Nothing can make or break your deal more than improper negotiation. You can do the greatest analysis and have terrific operational skills but you’ll never own a storage property if you can’t agree to a price the seller will sign the contract at. So what are the main skill sets required to be a great negotiator?
Have the seller name the price
You never know what the seller is looking for – it may be ridiculously low. So you always want the seller to name the initial price. If they refuse to name it and want you to, instead ask them “what’s the tax assessor say it’s worth?” to start the conversation, since tax assessments are notoriously lower than real value. Over the past 30 years we’ve had sellers throw out some crazy low prices, and that opportunity would have been lost if we’d been the one to initially offer an amount.
Always offer lower than you want to pay
No matter what you think a property’s worth, it’s essential that you never offer that amount. The rules of negotiation are simple: you throw out a price, the seller counters with a higher one, and hopefully at the end of that tennis-styled back and forth you get a price that works. But in no case does the seller ever say “I’ll take it” to your first offer. So you have to start much lower than where you want to end up. How much lower? Typically start off at least 10% to 20% lower than your target. Remember that you can always go up in a negotiation, but you can never go down.
Have a “walk-away” price in mind
Effective negotiators have a firm price in mind that they will not exceed – and they have that going into the negotiation process. We call this the “walk-away” price and that needs to be etched in stone for you. As long as you have a ceiling to your negotiations, you will display this ceiling has been reached with body language and other subliminal cues and the seller will react to this. You’ll see this on every episode of Pawn Stars and American Pickers – the moment when the buyer or seller say “that’s my best offer or I quit” and the other party has to make the hard decision to accept it or not because they know there’s no room left for negotiation.

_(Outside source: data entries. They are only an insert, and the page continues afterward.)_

(** * Ticket AI browser client: conversation session and summary lookup

    A shallow embedding of the two page components of the client,
    [ConversationPage] (src/pages/index.tsx) and [SummaryPage]
    (the second component of src/pages/_document.tsx), together with the
    fragment of JavaScript they rely on, and the properties of their
    state transitions. *)

From Stdlib Require Import ZArith NArith Ascii String DecimalString Lia.
From stdpp Require Import base option list gmap.

(** ** The JavaScript fragment used by the two components *)

Module JS.

Local Open Scope N_scope.

(** A JavaScript string is a sequence of UTF-16 code units. *)
Abbreviation jsstring := (list N).

(** Code units of an ASCII literal. *)
Fixpoint js (s : String.string) : jsstring :=
  match s with
  | EmptyString => []
  | String c rest => N_of_ascii c :: js rest
  end.

(** [WhiteSpace] and [LineTerminator] code points of ECMAScript, the ones
    [String.prototype.trim] strips. All of them are in the basic plane. *)
Definition isWhiteSpace (c : N) : bool :=
  (c =? 9) || (c =? 10) || (c =? 11) || (c =? 12) || (c =? 13) ||
  (c =? 32) || (c =? 160) || (c =? 5760) ||
  ((8192 <=? c) && (c <=? 8202)) ||
  (c =? 8232) || (c =? 8233) || (c =? 8239) || (c =? 8287) ||
  (c =? 12288) || (c =? 65279).

Fixpoint trimStart (s : jsstring) : jsstring :=
  match s with
  | c :: rest => if isWhiteSpace c then trimStart rest else s
  | [] => []
  end.

Definition trimEnd (s : jsstring) : jsstring :=
  reverse (trimStart (reverse s)).
(** * Restriction-to-flow compiler of the AGV time-space graph

    A shallow embedding of

      - [controller/RestrictionForTimeFrameController.py]
        (class [RestrictionForTimeFrameController]) and
      - [gamma_analysis/integrated_gamma_control.py]
        (method [GammaControlIntegrator.analyze_escape_edge_flow]),

    followed by the properties of the embedding.

    Conventions of the embedding.

      - Python [int] is [Z]; [//] and [%] are [Z.div] and [Z.modulo], which
        agree with Python's floor division for every sign of the operands
        (Python raises on a zero divisor, where Rocq returns a default; the
        spatial node count [M] is positive in every graph).
      - A Python [float] is a binary64 number, the [spec_float] of the
        standard library at precision 53 and maximal exponent 1024, with
        its correctly rounded operations.  A number that the controller
        only stores, compares or rounds (priority, k-factor, explicit
        gamma, gamma floor) is held by its value, a [Q]; where the code
        multiplies it, the double of that value is taken.
      - A [dict] is a [gmap], a [set] a [gset], a [list] a [list].
      - [self] and [self._graph_processor] are passed and returned
        explicitly; [print] calls are dropped.
      - The graph processor, networkx and numpy are collaborators whose
        code is not part of the controller: their methods are the fields
        of the class [Collaborators]. *)

From stdpp Require Import base gmap sets list strings pretty.
From Stdlib Require Import ZArith QArith Qround Lia Lqa SpecFloat.

#[local] Open Scope Z_scope.
#[local] Set Warnings "-clear-no-such-hyp".

(** ** Data model *)

(** A time-expanded edge, the Python tuple
    [(source_id, dest_id, lower_bound, capacity, cost)].  The cost may be
    [None] ([calculate_default_gamma] filters such costs out). *)
Definition edge : Type := Z * Z * Z * Z * option Z.

Definition endpoints (e : edge) : Z * Z :=
  let '(source_id, dest_id, _, _, _) := e in (source_id, dest_id).

Definition edge_cost (e : edge) : option Z :=
  let '(_, _, _, _, cost) := e in cost.

(** A node object: [Node(id, label)]; [RestrictionArtificialNode] sets
    [is_restriction_node]. *)
Record node : Type := Node {
  id : Z;
  label : string;
  is_restriction_node : bool
}.

Definition RestrictionArtificialNode (id : Z) (label : string) : node :=
  Node id label true.

(** The part of the graph processor the controller reads and writes:
    the spatial node count, the node list, the edge list (tuples) and the
    id-to-node map.  Its registries behind [check_and_add_nodes] and
    [create_set_of_edges], and [tsedges], the [Edge]-object mirror of
    [ts_edges] that the controller filters alongside it, are left out. *)
Record graph_processor : Type := GraphProcessor {
  M : Z;
  ts_nodes : list node;
  ts_edges : list edge;
  map_nodes : gmap Z node
}.

(** A restriction of the controller's list, the Python tuple
    [(restriction_edges, timeframe, U, priority, gamma, k)].  The list
    holds only entries that passed [validate_restriction], hence with a
    timeframe of two values and edges of two nodes: the stored entry
    carries that shape in its type. *)
Definition restriction : Type :=
  list (Z * Z) * (Z * Z) * Z * Q * option Q * Q.

(** The same tuple as a caller hands it in, before any check: the
    timeframe and every edge are lists of any length, and nothing is
    known of what an edge holds ([A], integers when the caller follows
    the annotation [List[List[int]]]). *)
Definition raw_restriction (A : Type) : Type :=
  list (list A) * list Z * Z * Q * option Q * Q.

Definition list_of_pair {A : Type} (p : A * A) : list A := [p.1; p.2].

Definition raw_of (r : restriction) : raw_restriction Z :=
  let '(restriction_edges, timeframe, U, priority, gamma, k) := r in
  (list_of_pair <$> restriction_edges, list_of_pair timeframe, U,
   priority, gamma, k).

(** The controller's own attributes. *)
Record controller : Type := Controller {
  _M : Z;
  restrictions : list restriction;
  _min_gamma : Q;
  _omega : list edge;
  _all_additional_edges : list edge;
  _all_additional_nodes : gset Z;
  _virtual_node_demands : gmap Z Z
}.

(** [__init__] *)
Definition init (gp : graph_processor) : controller :=
  {| _M := M gp;
     restrictions := [];
     _min_gamma := 200%Q;
     _omega := [];
     _all_additional_edges := [];
     _all_additional_nodes := ∅;
     _virtual_node_demands := ∅ |}.

(** The auxiliary graph of [calculate_max_flow]: a [networkx.DiGraph]
    whose nodes are the strings ["vS"], ["vT"] and node ids, and whose
    edges carry a [capacity] attribute (a second [add_edge] on the same
    pair overwrites it). *)
Inductive flow_node : Type := vS | vT | TSNode (n : Z).

#[global] Instance flow_node_eq_dec : EqDecision flow_node.
Proof. solve_decision. Defined.

#[global] Instance flow_node_countable : Countable flow_node :=
  inj_countable'
    (λ x, match x with vS => inl false | vT => inl true | TSNode n => inr n end)
    (λ y, match y with inl false => vS | inl true => vT | inr n => TSNode n end)
    (λ x, match x with vS | vT | TSNode _ => eq_refl end).

Record DiGraph : Type := MkDiGraph {
  G_nodes : gset flow_node;
  G_capacity : gmap (flow_node * flow_node) Z
}.

Definition add_node (G : DiGraph) (n : flow_node) : DiGraph :=
  {| G_nodes := {[n]} ∪ G_nodes G; G_capacity := G_capacity G |}.

Definition add_edge (G : DiGraph) (u v : flow_node) (capacity : Z) : DiGraph :=
  {| G_nodes := {[u; v]} ∪ G_nodes G;
     G_capacity := <[(u, v) := capacity]> (G_capacity G) |}.

(** ** Double-precision numbers *)

(** A Python [float]: zero, a finite number [(-1)^s * m * 2^e], an
    infinity or a NaN. *)
Definition float64 : Type := spec_float.

(** [float(n)] for an integer [n]: the nearest double, ties to the even
    mantissa; an infinity beyond the range. *)
Definition float_of_Z (n : Z) : float64 := binary_normalize 53 1024 n 0 false.

(** [x * y], [x + y] and [x / y] on doubles: the exact result rounded to
    the nearest double, ties to even. *)
Definition float_mul : float64 → float64 → float64 := SFmul 53 1024.
Definition float_add : float64 → float64 → float64 := SFadd 53 1024.
Definition float_div : float64 → float64 → float64 := SFdiv 53 1024.

(** The value of a double that is neither infinite nor a NaN. *)
Definition finite_value (x : float64) : Q :=
  match x with
  | S754_finite s m e => (inject_Z (cond_Zopp s (Zpos m)) * 2 ^ e)%Q
  | _ => 0%Q
  end.

Definition float_value (x : float64) : option Q :=
  match x with
  | S754_zero _ | S754_finite _ _ _ => Some (finite_value x)
  | S754_infinity _ | S754_nan => None
  end.

Definition float_is_nan (x : float64) : bool :=
  match x with S754_nan => true | _ => false end.

(** The order of the doubles: by value, the infinities at the two ends,
    a NaN comparable with nothing. *)
Definition float_compare (x y : float64) : option comparison :=
  match x, y with
  | S754_nan, _ | _, S754_nan => None
  | S754_infinity sx, S754_infinity sy =>
      Some (if sx then (if sy then Eq else Lt) else (if sy then Gt else Eq))
  | S754_infinity sx, _ => Some (if sx then Lt else Gt)
  | _, S754_infinity sy => Some (if sy then Gt else Lt)
  | _, _ => Some (finite_value x ?= finite_value y)%Q
  end.

(** Python's [x > y] and [x <= y], false on a NaN. *)
Definition float_gt (x y : float64) : bool :=
  match float_compare x y with Some Gt => true | _ => false end.

Definition float_le (x y : float64) : bool :=
  match float_compare x y with Some Lt | Some Eq => true | _ => false end.

(** The double of a number that the controller holds by its value.  The
    value [n / 2^j] of a double is taken without error; any other
    rational is read as Python evaluates the literal [n / d]. *)
Definition float_of_Q (q : Q) : float64 :=
  let '(Qmake n d) := Qred q in
  let j := Z.log2 (Zpos d) in
  if Zpos d =? 2 ^ j then binary_normalize 53 1024 n (- j) false
  else float_div (float_of_Z n) (float_of_Z (Zpos d)).

(** The collaborators: [graph_processor.get_max_id()],
    [networkx.maximum_flow_value(G, s, t)] and [numpy.mean(costs)] on a
    non-empty list of integers.  The unit tests of the controller replace
    the first two by mocks; every general theorem below holds for any
    implementation of the three. *)
Class Collaborators : Type := {
  get_max_id : graph_processor → Z;
  maximum_flow_value : DiGraph → flow_node → flow_node → Z;
  np_mean : list Z → float64
}.

(** ** SpatialTimeIndexer *)

Definition _get_node_time (self : controller) (node_id : Z) : Z :=
  node_id / _M self - (if bool_decide (node_id mod _M self = 0) then 1 else 0).

Definition _get_node_coordinates (self : controller) (node_id : Z) : Z :=
  if bool_decide (node_id mod _M self ≠ 0) then node_id mod _M self else _M self.

(** The canonical definitions, in the words of the specification
    (section 4.1); compared with the two helpers above in
    [C9_indexer_refines_canonical]. *)
Definition time_of (M id : Z) : Z := (id - 1) / M.
Definition spatial_of (M id : Z) : Z := (id - 1) mod M + 1.

(** ** Validation and the restriction list *)

(** [not l] on a Python list. *)
Definition py_not {A : Type} (l : list A) : bool :=
  match l with [] => true | _ :: _ => false end.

Be win/win and not win/lose in approach
Self-storage negotiation works best when it is “consultative” in nature – which means that the buyer and seller work as a team. We call this “win/win” deal making, as it means that both the buyer and seller are happy with the final price. This is in opposition to “win/lose” approaches in which one of the parties is unhappy with the outcome. Look at the seller not as an enemy but a friend: you want to get a good price and they do, too. Why can’t both of you? There really is no reason.
Negotiation is an important skill and most of the books at Barnes and Noble on the topic are not accurate or truthful. Follow these steps and you’ll become a much more successful negotiator and be able to get the prices you want on storage properties in an amiable manner.